Start of Exercise input

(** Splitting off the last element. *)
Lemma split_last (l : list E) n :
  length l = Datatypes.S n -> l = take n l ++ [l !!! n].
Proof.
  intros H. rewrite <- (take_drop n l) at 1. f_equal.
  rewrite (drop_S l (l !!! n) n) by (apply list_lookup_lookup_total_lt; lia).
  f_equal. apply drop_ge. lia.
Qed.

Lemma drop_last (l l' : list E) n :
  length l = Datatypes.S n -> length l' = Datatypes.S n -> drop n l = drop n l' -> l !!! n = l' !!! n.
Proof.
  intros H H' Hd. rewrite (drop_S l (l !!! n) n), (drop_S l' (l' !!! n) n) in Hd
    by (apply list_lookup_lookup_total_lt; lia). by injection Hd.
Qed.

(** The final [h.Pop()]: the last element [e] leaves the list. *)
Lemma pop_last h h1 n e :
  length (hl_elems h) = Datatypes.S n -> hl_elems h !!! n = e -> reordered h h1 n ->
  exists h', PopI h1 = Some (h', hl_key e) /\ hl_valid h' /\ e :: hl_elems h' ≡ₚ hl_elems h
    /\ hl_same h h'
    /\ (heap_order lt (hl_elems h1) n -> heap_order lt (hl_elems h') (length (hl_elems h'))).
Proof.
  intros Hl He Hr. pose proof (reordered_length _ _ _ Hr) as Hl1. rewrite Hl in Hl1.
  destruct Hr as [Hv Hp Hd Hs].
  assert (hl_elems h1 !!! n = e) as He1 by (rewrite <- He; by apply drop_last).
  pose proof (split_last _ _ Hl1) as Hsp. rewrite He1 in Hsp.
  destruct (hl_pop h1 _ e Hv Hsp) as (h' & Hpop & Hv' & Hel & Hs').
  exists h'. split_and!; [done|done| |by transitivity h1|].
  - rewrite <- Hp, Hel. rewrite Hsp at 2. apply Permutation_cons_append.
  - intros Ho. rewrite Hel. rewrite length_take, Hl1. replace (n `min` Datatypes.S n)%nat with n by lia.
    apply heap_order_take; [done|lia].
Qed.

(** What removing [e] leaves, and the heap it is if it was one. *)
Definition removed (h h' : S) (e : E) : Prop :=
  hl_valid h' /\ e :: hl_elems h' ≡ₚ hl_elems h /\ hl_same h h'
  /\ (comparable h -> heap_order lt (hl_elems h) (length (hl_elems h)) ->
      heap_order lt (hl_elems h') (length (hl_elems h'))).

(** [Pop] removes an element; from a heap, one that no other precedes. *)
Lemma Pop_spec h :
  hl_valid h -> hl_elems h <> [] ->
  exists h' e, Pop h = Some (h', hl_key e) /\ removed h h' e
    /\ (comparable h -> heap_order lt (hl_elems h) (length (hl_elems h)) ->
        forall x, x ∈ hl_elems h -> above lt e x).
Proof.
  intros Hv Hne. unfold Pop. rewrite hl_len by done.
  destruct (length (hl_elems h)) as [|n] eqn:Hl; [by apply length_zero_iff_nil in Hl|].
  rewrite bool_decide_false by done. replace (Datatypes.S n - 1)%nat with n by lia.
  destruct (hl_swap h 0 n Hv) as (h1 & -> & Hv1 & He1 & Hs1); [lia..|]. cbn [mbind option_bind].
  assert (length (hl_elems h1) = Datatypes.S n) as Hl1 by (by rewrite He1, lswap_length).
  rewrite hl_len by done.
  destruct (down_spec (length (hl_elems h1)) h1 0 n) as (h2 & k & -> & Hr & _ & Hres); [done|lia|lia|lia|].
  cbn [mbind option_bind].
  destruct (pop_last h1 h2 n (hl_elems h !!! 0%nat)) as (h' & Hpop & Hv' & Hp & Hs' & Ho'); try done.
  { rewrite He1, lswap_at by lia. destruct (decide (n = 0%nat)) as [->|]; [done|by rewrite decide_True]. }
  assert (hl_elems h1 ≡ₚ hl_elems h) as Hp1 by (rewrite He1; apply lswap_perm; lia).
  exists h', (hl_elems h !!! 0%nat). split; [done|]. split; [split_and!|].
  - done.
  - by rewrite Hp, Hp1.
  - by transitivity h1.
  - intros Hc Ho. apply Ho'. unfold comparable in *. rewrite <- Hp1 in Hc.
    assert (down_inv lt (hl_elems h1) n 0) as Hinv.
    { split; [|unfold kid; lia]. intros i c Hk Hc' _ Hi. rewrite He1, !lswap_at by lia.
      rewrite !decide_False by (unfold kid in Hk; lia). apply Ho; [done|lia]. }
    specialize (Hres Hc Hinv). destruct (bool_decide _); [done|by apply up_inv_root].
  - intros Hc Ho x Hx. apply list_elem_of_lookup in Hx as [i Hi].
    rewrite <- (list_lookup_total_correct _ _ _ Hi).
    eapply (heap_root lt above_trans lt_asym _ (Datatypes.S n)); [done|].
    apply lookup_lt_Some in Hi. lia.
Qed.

End of Exercise input
Start of Exercise input

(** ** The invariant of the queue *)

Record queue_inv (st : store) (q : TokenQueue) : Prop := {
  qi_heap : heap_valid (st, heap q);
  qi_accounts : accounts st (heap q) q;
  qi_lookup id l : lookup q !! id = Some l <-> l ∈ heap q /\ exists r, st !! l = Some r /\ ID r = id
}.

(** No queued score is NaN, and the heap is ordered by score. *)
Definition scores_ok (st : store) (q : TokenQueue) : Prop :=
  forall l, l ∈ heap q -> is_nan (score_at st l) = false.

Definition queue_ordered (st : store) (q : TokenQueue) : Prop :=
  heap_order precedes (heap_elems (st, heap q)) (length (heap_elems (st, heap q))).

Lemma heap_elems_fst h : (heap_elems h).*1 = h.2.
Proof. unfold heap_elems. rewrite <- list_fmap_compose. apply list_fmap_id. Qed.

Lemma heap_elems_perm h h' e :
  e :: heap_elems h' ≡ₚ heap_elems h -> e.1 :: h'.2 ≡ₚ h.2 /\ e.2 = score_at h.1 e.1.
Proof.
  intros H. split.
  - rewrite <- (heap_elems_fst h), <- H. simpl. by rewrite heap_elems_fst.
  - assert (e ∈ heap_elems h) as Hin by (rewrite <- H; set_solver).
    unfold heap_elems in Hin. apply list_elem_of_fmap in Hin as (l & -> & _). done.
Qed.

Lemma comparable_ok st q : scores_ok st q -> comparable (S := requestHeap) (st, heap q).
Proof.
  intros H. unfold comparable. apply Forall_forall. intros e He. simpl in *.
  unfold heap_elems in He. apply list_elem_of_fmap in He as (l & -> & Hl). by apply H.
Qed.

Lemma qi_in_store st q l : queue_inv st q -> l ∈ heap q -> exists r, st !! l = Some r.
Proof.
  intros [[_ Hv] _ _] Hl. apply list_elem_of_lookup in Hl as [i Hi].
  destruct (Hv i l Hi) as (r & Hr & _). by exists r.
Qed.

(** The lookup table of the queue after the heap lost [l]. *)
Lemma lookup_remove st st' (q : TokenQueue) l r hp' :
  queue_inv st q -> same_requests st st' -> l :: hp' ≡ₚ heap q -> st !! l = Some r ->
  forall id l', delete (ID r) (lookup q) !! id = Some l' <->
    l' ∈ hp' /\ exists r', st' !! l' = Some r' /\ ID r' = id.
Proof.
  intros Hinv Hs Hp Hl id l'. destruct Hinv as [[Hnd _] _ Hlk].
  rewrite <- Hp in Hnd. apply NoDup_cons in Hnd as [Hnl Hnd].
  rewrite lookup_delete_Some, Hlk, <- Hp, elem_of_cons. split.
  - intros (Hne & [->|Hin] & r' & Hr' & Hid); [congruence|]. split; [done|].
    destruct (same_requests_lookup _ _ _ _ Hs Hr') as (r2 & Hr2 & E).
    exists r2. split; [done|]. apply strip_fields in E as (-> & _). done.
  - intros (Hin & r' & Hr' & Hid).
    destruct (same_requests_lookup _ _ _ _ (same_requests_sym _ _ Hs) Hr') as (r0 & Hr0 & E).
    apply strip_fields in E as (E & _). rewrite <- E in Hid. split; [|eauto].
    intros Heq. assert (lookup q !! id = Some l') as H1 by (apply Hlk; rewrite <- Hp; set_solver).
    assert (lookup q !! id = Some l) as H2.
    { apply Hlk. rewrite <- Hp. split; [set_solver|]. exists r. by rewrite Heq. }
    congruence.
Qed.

End of Exercise input
Start of Exercise input

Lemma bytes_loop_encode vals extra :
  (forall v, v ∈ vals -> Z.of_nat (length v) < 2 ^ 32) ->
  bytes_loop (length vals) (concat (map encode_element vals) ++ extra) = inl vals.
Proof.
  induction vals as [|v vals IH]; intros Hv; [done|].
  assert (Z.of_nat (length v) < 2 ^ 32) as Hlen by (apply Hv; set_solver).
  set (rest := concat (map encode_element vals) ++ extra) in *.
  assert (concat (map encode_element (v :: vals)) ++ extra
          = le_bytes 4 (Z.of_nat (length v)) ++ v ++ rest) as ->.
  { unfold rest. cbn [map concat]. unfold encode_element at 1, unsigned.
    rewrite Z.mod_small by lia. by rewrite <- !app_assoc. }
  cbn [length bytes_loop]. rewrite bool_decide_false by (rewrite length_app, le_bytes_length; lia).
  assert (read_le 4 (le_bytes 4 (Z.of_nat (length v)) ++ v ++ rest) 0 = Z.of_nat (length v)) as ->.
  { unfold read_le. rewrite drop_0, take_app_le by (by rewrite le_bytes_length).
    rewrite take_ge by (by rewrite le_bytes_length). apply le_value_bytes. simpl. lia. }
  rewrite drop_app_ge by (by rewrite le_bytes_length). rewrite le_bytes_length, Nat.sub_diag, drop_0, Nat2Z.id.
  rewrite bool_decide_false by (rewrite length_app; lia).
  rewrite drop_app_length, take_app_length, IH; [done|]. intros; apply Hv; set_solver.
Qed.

End of Exercise input

» Task item: Please return only the lines above, starting at the line that has "exists h'. split_and!;" and ending at the line that has "destruct (pop_last h1", keeping both and leaving each one unchanged.

» Result:
  exists h'. split_and!; [done|done| |by transitivity h1|].
  - rewrite <- Hp, Hel. rewrite Hsp at 2. apply Permutation_cons_append.
  - intros Ho. rewrite Hel. rewrite length_take, Hl1. replace (n `min` Datatypes.S n)%nat with n by lia.
    apply heap_order_take; [done|lia].
Qed.

(** What removing [e] leaves, and the heap it is if it was one. *)
Definition removed (h h' : S) (e : E) : Prop :=
  hl_valid h' /\ e :: hl_elems h' ≡ₚ hl_elems h /\ hl_same h h'
  /\ (comparable h -> heap_order lt (hl_elems h) (length (hl_elems h)) ->
      heap_order lt (hl_elems h') (length (hl_elems h'))).

(** [Pop] removes an element; from a heap, one that no other precedes. *)
Lemma Pop_spec h :
  hl_valid h -> hl_elems h <> [] ->
  exists h' e, Pop h = Some (h', hl_key e) /\ removed h h' e
    /\ (comparable h -> heap_order lt (hl_elems h) (length (hl_elems h)) ->
        forall x, x ∈ hl_elems h -> above lt e x).
Proof.
  intros Hv Hne. unfold Pop. rewrite hl_len by done.
  destruct (length (hl_elems h)) as [|n] eqn:Hl; [by apply length_zero_iff_nil in Hl|].
  rewrite bool_decide_false by done. replace (Datatypes.S n - 1)%nat with n by lia.
  destruct (hl_swap h 0 n Hv) as (h1 & -> & Hv1 & He1 & Hs1); [lia..|]. cbn [mbind option_bind].
  assert (length (hl_elems h1) = Datatypes.S n) as Hl1 by (by rewrite He1, lswap_length).
  rewrite hl_len by done.
  destruct (down_spec (length (hl_elems h1)) h1 0 n) as (h2 & k & -> & Hr & _ & Hres); [done|lia|lia|lia|].
  cbn [mbind option_bind].
  destruct (pop_last h1 h2 n (hl_elems h !!! 0%nat)) as (h' & Hpop & Hv' & Hp & Hs' & Ho'); try done.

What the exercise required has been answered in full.